Collected data
______________________________
(** The status check that closes the step transaction. *)
Definition check_response (e : env) (st : step) : M unit :=
  status ← lr_eval_string e "{status}";
  if 400 <=? atoi status then
    status ← lr_eval_string e "{status}";
    lr_error_message
      ("Step " +:+ step_name st +:+ " failed with status: " +:+ status);;
    lr_end_transaction (step_name st) LR_FAIL
  else
    lr_end_transaction (step_name st) LR_PASS.

(** The block headed "Clear headers for next request". *)
Definition clear_headers : M unit :=
  web_cleanup_cookies;;
  web_revert_auto_header "x-dynatrace-test";;
  web_revert_auto_header "x-correlation-id";;
  web_revert_auto_header "x-customer-id";;
  web_revert_auto_header "x-session-id";;
  web_revert_auto_header "x-trace-id";;
  web_revert_auto_header "x-step-name";;
  web_revert_auto_header "x-customer-segment";;
  web_revert_auto_header "x-traffic-source";;
  web_revert_auto_header "x-test-iteration".

Definition add_step_headers (e : env) (st : step) : M unit :=
  h ← gets dt_test_header;
  web_add_header e "X-dynaTrace" h;;
  web_add_header e "x-correlation-id" "{correlation_id}";;
  web_add_header e "x-customer-id" "{customer_id}";;
  web_add_header e "x-session-id" "{session_id}";;
  web_add_header e "x-trace-id" "{trace_id}";;
  web_add_header e "x-step-name" (step_name st);;
  web_add_header e "x-service-name" (service_name st);;
  web_add_header e "x-customer-segment" "{customer_segment}";;
  web_add_header e "x-traffic-source" "{traffic_source}";;
  it ← lr_eval_string e "{pIteration}";
  web_add_header e "x-test-iteration" it;;
  web_add_header e "Content-Type" "application/json";;
  web_add_header e "User-Agent" "LoadRunner-BizObs-Agent/1.0".

Definition exec_step (s : script) (e : env) (st : step) : M unit :=
  lr_save_string (step_name st) "TSN";;
  vuser ← lr_get_vuser_id e;
  sprintf Buf_dt_test_header
    (fmt_dt_test_header s (step_name st) vuser "{correlation_id}");;
  lr_start_transaction (step_name st);;
  lr_output_message
    ("Executing step: " +:+ step_name st +:+ " (Service: "
       +:+ service_name st +:+ ") for {customer_name}");;
  add_step_headers e st;;
  web_custom_request e (step_name st +:+ "_Journey_Step") simulate_url "POST"
    (step_body s st);;
  check_response e st;;
  clear_headers;;
  lr_end_transaction "{TSN}" LR_AUTO;;
  d ← lr_get_transaction_duration e "{TSN}";
  lr_output_message
    ("Completed step: {TSN} - Response time: " +:+ fmt_d d +:+ " ms");;
  lr_think_time (think_time st).

(** The step blocks of [Action], one after the other. *)
Fixpoint exec_steps (s : script) (e : env) (l : list step) : M unit :=
  match l with
  | [] => mret tt
  | st :: l' => exec_step s e st;; exec_steps s e l'
  end.

(** *** The completion event and [Action] *)

Definition completion_body (s : script) (time_text : string) : json :=
  JObj [
    ("eventType", JStr "journey_completed");
    ("correlationId", JStr "{correlation_id}");
    ("customerId", JStr "{customer_id}");
    ("companyName", JStr (company s));
    ("customerName", JStr "{customer_name}");
    ("customerSegment", JStr "{customer_segment}");
    ("totalSteps", JNum (total_steps s));
    ("loadTest", JBool true);
    ("completionTime", JStr time_text)].

Definition completion_event (s : script) (e : env) : M unit :=
  h ← gets dt_test_header;
  web_add_header e "x-dynatrace-test" h;;
  web_add_header e "x-correlation-id" "{correlation_id}";;
  web_add_header e "Content-Type" "application/json";;
  now ← lr_eval_string e "{TimeNow}";
  web_custom_request e "Journey_Completion_Event" simulate_url "POST"
    (completion_body s now).

Definition Action (s : script) (e : env) : M Z :=
  generate_ids s e;;
  lr_save_string (lsn s) "LSN";;
  lr_save_string (ltn s) "LTN";;
  lr_start_transaction "Full_Customer_Journey";;
  c ← gets correlation_id;
  lr_output_message
    ("Starting journey for customer: {customer_name} ({customer_segment}) - Journey: "
       +:+ c);;
  exec_steps s e (steps s);;
  lr_end_transaction "Full_Customer_Journey" LR_AUTO;;
  d ← lr_get_transaction_duration e "Full_Customer_Journey";
  lr_output_message
    ("Journey completed for {customer_name} - Total time: " +:+ fmt_d d
       +:+ " ms, Correlation: {correlation_id}");;
  completion_event s e;;
  mret 0.

(** *** The three scripts of the repository *)

Definition argos_step1 : step := {|
  step_number := 1;
  step_name := "ProductDiscovery";
  service_name := "ProductDiscoveryService";
  description :=
    "Customer searches for products, views categories, and opens product detail pages.";
  estimated_duration := 4;
  substeps :=
    [("Search for 'Nintendo Switch Console'", 1);
     ("View product detail page SKU: 123/4567 (£259.99)", 1);
     ("Search for 'Dyson V8 Vacuum Cleaner'", 1);
     ("View product detail page SKU: 987/6543 (£299.99)", 1)];
  think_time := 5 |}.

Definition argos_step2 : step := {|
  step_number := 2;
  step_name := "BasketManagement";
  service_name := "BasketManagementService";
  description :=
    "Customer adds multiple products to basket and reviews basket contents.";
  estimated_duration := 3;
  substeps :=
    [("Add Nintendo Switch Console to basket", 1);
     ("Add Dyson V8 Vacuum Cleaner to basket", 1);
     ("Open basket and review items", 1)];
  think_time := 5 |}.

Definition argos_step3 : step := {|
  step_number := 3;
  step_name := "CheckoutInitiation";
  service_name := "CheckoutInitiationService";
  description :=
    "Customer begins checkout, enters email, selects fulfilment options.";
  estimated_duration := 5;
  substeps :=
    [("Enter contact details", 2);
     ("Select delivery for Dyson V8", 2);
     ("Select click & collect for Nintendo Switch", 1)];
  think_time := 5 |}.

Definition argos_step4 : step := {|
  step_number := 4;
  step_name := "PaymentProcessing";
  service_name := "PaymentProcessingService";
  description :=
    "Customer enters payment details and completes payment.";
  estimated_duration := 3;
  substeps :=
    [("Enter card details", 1);
     ("3D Secure authentication", 1);
     ("Payment confirmation", 1)];
  think_time := 5 |}.

Definition argos_step5 : step := {|
  step_number := 5;
  step_name := "FulfilmentAllocation";
  service_name := "FulfilmentAllocationService";
  description :=
    "Argos allocates stock to delivery and click & collect orders.";
  estimated_duration := 2;
  substeps :=
    [("Allocate Dyson V8 to home delivery slot", 1);
     ("Reserve Nintendo Switch at local store", 1)];
  think_time := 5 |}.

Definition argos_step6 : step := {|
  step_number := 6;
  step_name := "DeliveryCompletion";
  service_name := "DeliveryCompletionService";
  description :=
    "Customer receives home delivery and collects in‑store item.";
  estimated_duration := 1440;
  substeps :=
    [("Home delivery of Dyson V8 (next day)", 720);
     ("Click & collect pickup of Nintendo Switch", 720)];
  think_time := 1 |}.

Definition argos : script := {|
  company := "Argos";
  domain := "www.Argos.co.uk";
  lsn := "BizObs_Argos_www.Argos.co.uk_Journey";
  ltn := "Argos_LoadTest_20260106";
  init_lsn := "BizObs-Journey-LoadTest";
  init_ltn := "Argos_Performance_Test_2026-01-06T13-48-03-019Z";
  error_simulation := true;
  steps := [argos_step1; argos_step2; argos_step3; argos_step4; argos_step5; argos_step6];
  total_steps := 6 |}.

Definition argos_short_step1 : step := {|
  step_number := 1;
  step_name := "ProductDiscovery";
  service_name := "ProductDiscoveryService";
  description :=
    "Customer searches for products, views categories, and opens product detail pages.";
  estimated_duration := 4000;
  substeps :=
    [("Search for Nintendo Switch Console", 1000);
     ("View product detail page SKU: 123/4567 (Â£259.99)", 1000)];
  think_time := 4 |}.

Definition argos_short_step2 : step := {|
  step_number := 2;
  step_name := "BasketManagement";
  service_name := "BasketManagementService";
  description :=
    "Customer adds multiple products to basket and reviews basket contents.";
  estimated_duration := 3000;
  substeps :=
    [("Add Nintendo Switch Console to basket", 1000)];
  think_time := 3 |}.

Definition argos_short : script := {|
  company := "Argos";
  domain := "www.Argos.co.uk";
  lsn := "BizObs_Argos_www.Argos.co.uk_Journey";
  ltn := "Argos_LoadTest_20260106";
  init_lsn := "BizObs-Journey-LoadTest";
  init_ltn := "Argos_Performance_Test_2026-01-06T14-00-16-681Z";
  error_simulation := true;
  steps := [argos_short_step1; argos_short_step2];
  total_steps := 2 |}.

Definition bt_step1 : step := {|
  step_number := 1;
  step_name := "ComparisonClickthrough";
  service_name := "ComparisonClickthroughService";
  description :=
    "User arrives from a comparison site (e.g. Uswitch) and clicks through to a BT Full Fibre product such as BTFF500. Generates measurable events: campaign_click, referral_source_identified, product_impression.";
  estimated_duration := 2;
  substeps :=
    [("ReferralLandingPageView", 1);
     ("ProductClickthrough", 1)];
  think_time := 5 |}.

Definition bt_step2 : step := {|
  step_number := 2;
  step_name := "PlanSelection";
  service_name := "PlanSelectionService";
  description :=
    "User compares BT broadband plans (BTFF500, BTFF900) and selects a preferred speed tier. Generates events: product_view, plan_compare, plan_selected.";
  estimated_duration := 4;
  substeps :=
    [("PlanGridLoad", 2);
     ("PlanEvaluationAndSelection", 2)];
  think_time := 5 |}.

Definition bt_step3 : step := {|
  step_number := 3;
  step_name := "IdentityVerification";
  service_name := "IdentityVerificationService";
  description :=
    "User logs in or creates a BT ID, completes email/SMS verification. Generates events: login_success, account_created, identity_verified.";
  estimated_duration := 3;
  substeps :=
    [("LoginOrRegistration", 1);
     ("OTPVerification", 2)];
  think_time := 5 |}.

Definition bt_step4 : step := {|
  step_number := 4;
  step_name := "BasketReview";
  service_name := "BasketReviewService";
  description :=
    "User reviews selected plan, evaluates add-ons (e.g. Complete Wi-Fi), and confirms basket contents. Generates events: basket_viewed, add_on_added, basket_value_updated.";
  estimated_duration := 3;
  substeps :=
    [("BasketSummaryLoad", 1);
     ("AddOnReviewAndConfirmation", 2)];
  think_time := 5 |}.

Definition bt_step5 : step := {|
  step_number := 5;
  step_name := "CheckoutPayment";
  service_name := "CheckoutPaymentService";
  description :=
    "User enters billing details, sets up Direct Debit, and authorises payment. Generates events: checkout_started, payment_method_added, payment_authorised, checkout_completed.";
  estimated_duration := 5;
  substeps :=
    [("BillingDetailsEntry", 2);
     ("DirectDebitSetupAndPayment", 3)];
  think_time := 5 |}.

Definition bt_step6 : step := {|
  step_number := 6;
  step_name := "OrderConfirmationProvisioning";
  service_name := "OrderConfirmationProvisioningService";
  description :=
    "User receives order confirmation, contract summary, and activation date. Generates events: order_confirmed, contract_value_recorded, provisioning_request_created.";
  estimated_duration := 2;
  substeps :=
    [("OrderConfirmationView", 1);
     ("ProvisioningRequestInitiated", 1)];
  think_time := 5 |}.

Definition bt : script := {|
  company := "Bt";
  domain := "www.bt.com";
  lsn := "BizObs_Bt_www.bt.com_Journey";
  ltn := "Bt_LoadTest_20260205";
  init_lsn := "BizObs-Journey-LoadTest";
  init_ltn := "Bt_Performance_Test_2026-02-05T09-19-25-622Z";
  error_simulation := false;
  steps := [bt_step1; bt_step2; bt_step3; bt_step4; bt_step5; bt_step6];
  total_steps := 6 |}.

Definition generated_scripts : list script := [argos; argos_short; bt].

End Script.

(** ** Observations on the event log *)

Module Obs.
Import LR.

Definition request_of (ev : event) : option request :=
  match ev with EvRequest r => Some r | _ => None end.

Definition tx_end_of (ev : event) : option (string * tx_status) :=
  match ev with EvTxEnd n st => Some (n, st) | _ => None end.

Definition error_of (ev : event) : option string :=
  match ev with EvError m => Some m | _ => None end.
______________________________
» **Exercise brief**:
Reproduce each line of the records in which the word "match" appears.

» **Reply**:
  match l with
  match ev with EvRequest r => Some r | _ => None end.
  match ev with EvTxEnd n st => Some (n, st) | _ => None end.
  match ev with EvError m => Some m | _ => None end.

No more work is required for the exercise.